What the metric buys you
Once you have d, you can define everything analysis needs. The chain is short and powerful:
- Open ball — B(x, r) = { y ∈ X : d(x, y) < r }. The set of all points within radius r of x.
- Open set — U ⊆ X is open if every x ∈ U has some r > 0 with B(x, r) ⊆ U. (Open balls themselves are open.)
- Closed set — complement of an open set; equivalently, contains all its limit points.
- Convergence — xₙ → x means d(xₙ, x) → 0.
- Cauchy sequence — for every ε > 0 there is an N with d(xₘ, xₙ) < ε for all m, n > N.
- Continuity — f : X → Y is continuous at x if for every ε > 0 there is δ > 0 with d_X(x, x') < δ ⟹ d_Y(f(x), f(x')) < ε. Equivalently, preimages of open sets are open.
- Completeness — every Cauchy sequence converges in X.
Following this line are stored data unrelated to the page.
Lemma checked_authorized flags fj h vtx u checks : block_checked h fj flags vtx u checks -> (forall ck, ck ∈ checks -> verified ck) ->
  block_authorized flags h vtx u.
Proof.
  intros HC Hv k tx i txin Hk Hcb Hi. destruct (HC k tx Hk Hcb) as (undos & u' & L & Eu & HL & Hin).
  destruct (Forall2_lookup_l _ _ _ i txin (mapM_Some_1 _ _ _ HL) Hi) as ([cs out] & Hj & Ho). exists undos, u', cs, out. split_and!; [done|done|].
  assert (verified (mkCheck (scriptPubKey out) (nValue out) tx i flags fj)) as (err & E) by (destruct (Hin i cs out Hj); auto).
  unfold run_check in E. cbn [ck_tx ck_nIn ck_amount ck_nFlags ck_scriptPubKey] in E. rewrite Hi in E. cbn [deref mbind outcome_bind] in E.
  destruct (VerifyScript _ _ _ _ _) as [[]| |]; done.
Qed.

(** What an accepted block did to the coins. *)
Lemma ConnectBlock_ok block st p cp (w w' : world (V := V)) st' b params hp :
  view_ok (w_view w) -> utxo_good (utxo (w_view w)) -> heights_ok (w_tree w) -> tIndex (w_tree w) !! p = Some b -> 0 < nHeight b ->
  parent_hash (w_tree w) b = Some hp -> GetConsensus cp (nHeight b) = Some params ->
  0 <= GetDogecoinBlockSubsidy generateMTRandom (nHeight b) params hp ->
  block_typed (b_vtx block) -> NoDup (map GetHash (b_vtx block)) -> (fChecked block = true -> block_sane (b_vtx block)) ->
  (enforce_BIP30 (w_tree w) b cp = Ret false -> Forall (fun tx => utxo (w_view w) !! GetHash tx = None) (b_vtx block)) ->
  (forall q, GetConsensus theParams 0 = Some q -> blob_eq (header_GetHash (b_header block)) (hashGenesisBlock q) = false) ->
  ConnectBlock block st p cp false w = Ret ((true, st'), w') ->
  block_sane (b_vtx block) /\
  exists undos u', utxo_block (b_vtx block) (nHeight b) (utxo (w_view w)) = Ret (undos, u') /\
    view_ok (w_view w') /\ utxo (w_view w') = u' /\ (IsNull (phashBlock b) = false -> best (w_view w') = phashBlock b) /\
    total_value u' <= total_value (utxo (w_view w)) + GetDogecoinBlockSubsidy generateMTRandom (nHeight b) params hp /\
    exists consensus flags lflags vcache, GetConsensus theParams (nHeight b) = Some consensus /\
      block_flags (w_tree w) b cp consensus (w_cache w) = Ret (flags, lflags, vcache) /\
      (script_checks (w_tree w) p b consensus = Ret true -> block_authorized flags (nHeight b) (b_vtx block) (utxo (w_view w))).
Proof.
  intros Hok Hg Ht Hb Hh Hhp Hcp Hsub Htyped Hnd Hmark Hbip Hgen HC. pose proof (Ht p b Hb) as Hh2.
  apply (finish_accepts ok_of) in HC; [|by apply body_refuses|done]. revert HC. unfold connect_body. rewrite Hb.
  intros (b' & E1%lift_Continue & E)%bind_Continue. injection E1 as <-.
  apply bind_Continue in E as (consensus & Econs%lift_Continue & E). apply bind_Continue in E as ([[ok st1] mark] & Echk%lift_Continue & E).
  destruct ok; cbn [negb] in E; [|done]. assert (block_sane (b_vtx block)) as Hsane.
  { destruct (fChecked block) eqn:Ef; [by apply Hmark|]. by eapply CheckBlock_sane. }
  split; [done|]. assert (theParams <> NoParams) as Hp by (intros ->; done).
  apply bind_Continue in E as (hp' & Ehp%lift_Continue & E). assert (hp' = hp) as ->.
  { unfold parent_hash in Hhp. destruct (pprev b) as [q|]; [|congruence]. destruct (tIndex (w_tree w) !! q); cbn in *; congruence. }
  cbn [w_view w_tree w_cache] in E. pose proof (cache_GetBestBlock_law (w_view w) Hok) as HG.
  destruct (cache_GetBestBlock (w_view w)) as [bh c0]. destruct HG as (Hok0 & Hu0 & _ & _).
  apply bind_Continue in E as ([] & _ & E). apply bind_Continue in E as (q & Eq%lift_Continue & E).
  destruct (GetConsensus theParams 0) as [q'|]; [|done]. injection Eq as <-. rewrite (Hgen q' eq_refl) in E.
  apply bind_Continue in E as (fs & Efs%lift_Continue & E). apply bind_Continue in E as (bip & Ebip%lift_Continue & E).
  apply bind_Continue in E as (c1 & E30 & E).
  assert (reads c0 c1 /\ Forall (fun tx => utxo (w_view w) !! GetHash tx = None) (b_vtx block)) as [(Hok1 & Hu1 & _) Hnew].
  { change (utxo (w_view w)) with (cache_utxo (w_view w)). rewrite <- Hu0. destruct bip.
    - destruct (BIP30_loop (b_vtx block) st1 c0) as [c1'| |] eqn:El; [|done|done]. injection E30 as ->. by eapply BIP30_ok.
    - injection E30 as <-. split; [by split|]. change (cache_utxo c0) with (utxo c0) in *. rewrite Hu0. by apply Hbip. }
  apply bind_Continue in E as ([[flags lf] vc] & Eflags%lift_Continue & E). apply bind_Continue in E as (pg & Epg & E).
  destruct (connect_loop _ _ _ _ _ _ _ _ _ _) as [pg'| |] eqn:El; [|done|done]. injection Epg as ->.
  assert (utxo c1 = utxo (w_view w)) as Hu by (rewrite Hu1; exact Hu0).
  pose proof El as El'. eapply connect_loop_ok in El as (undos & u' & Eu & HC); cbn [pg_view pg_nFees] in *; [|done|done|lia|done|by rewrite Hu|lia|by apply sane_good|done|by rewrite Hu].
  rewrite Hu in Eu. exists undos, u'. split; [done|]. destruct HC as [Hok' Hu' _ _ _ Hlow Hval]. cbn [pg_view pg_nFees] in *.
  destruct (connect_end_ok _ _ _ _ _ _ _ _ Hok' E) as (? & Huw & ? & Hck & params' & tx0 & Ep & E0 & Hle). cbn [snd] in *.
  rewrite wrapU_small, Hcp in Ep by (unfold inU; pow2_cbv; lia). injection Ep as <-.
  split_and!; [done|congruence|done| |].
  2:{ exists consensus, flags, lf, vc. rewrite wrapU_small in Econs by (unfold inU; pow2_cbv; lia).
      destruct (GetConsensus theParams (nHeight b)); [|done]. injection Econs as <-. split_and!; [done|done|]. intros Hfs. rewrite Hfs in Efs. injection Efs as <-.
      eapply connect_loop_checks in El' as [_ Hbc]; cbn [pg_view pg_nFees] in *; [|done|done|lia|done|by rewrite Hu|lia|by apply sane_good|done|by rewrite Hu|done].
      rewrite Hu in Hbc. by eapply checked_authorized. }
  rewrite Hu in Hval.
  destruct (sane_coinbase _ Hsane) as (cb & txs & Ev & Hcb & Htxs). rewrite Ev in Hval, E0. injection E0 as <-.
  assert (minted (cb :: txs) = sum_values (tx_vout cb)) as Hm.
  { cbn. rewrite Hcb. fold (minted txs). rewrite (minted_none txs Htxs). lia. }
  destruct (i64_le (pg_nFees pg + GetDogecoinBlockSubsidy generateMTRandom (nHeight b) params hp) ltac:(lia)). lia.
Qed.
- Compactness — every open cover has a finite subcover (or, equivalently in metric spaces, every sequence has a convergent subsequence).
The whole edifice rests on three axioms about a single function.
Canonical examples
- Euclidean ℝⁿ. d(x, y) = √Σ (xᵢ − yᵢ)². The prototype.
- Taxicab metric on ℝ². d(x, y) = |x₁ − y₁| + |x₂ − y₂|. Distance you'd walk on a grid of streets. Same topology as Euclidean, different geometry — open balls are diamonds, not disks.
- Chebyshev (max) metric. d(x, y) = max |xᵢ − yᵢ|. King's distance on a chessboard; balls are squares.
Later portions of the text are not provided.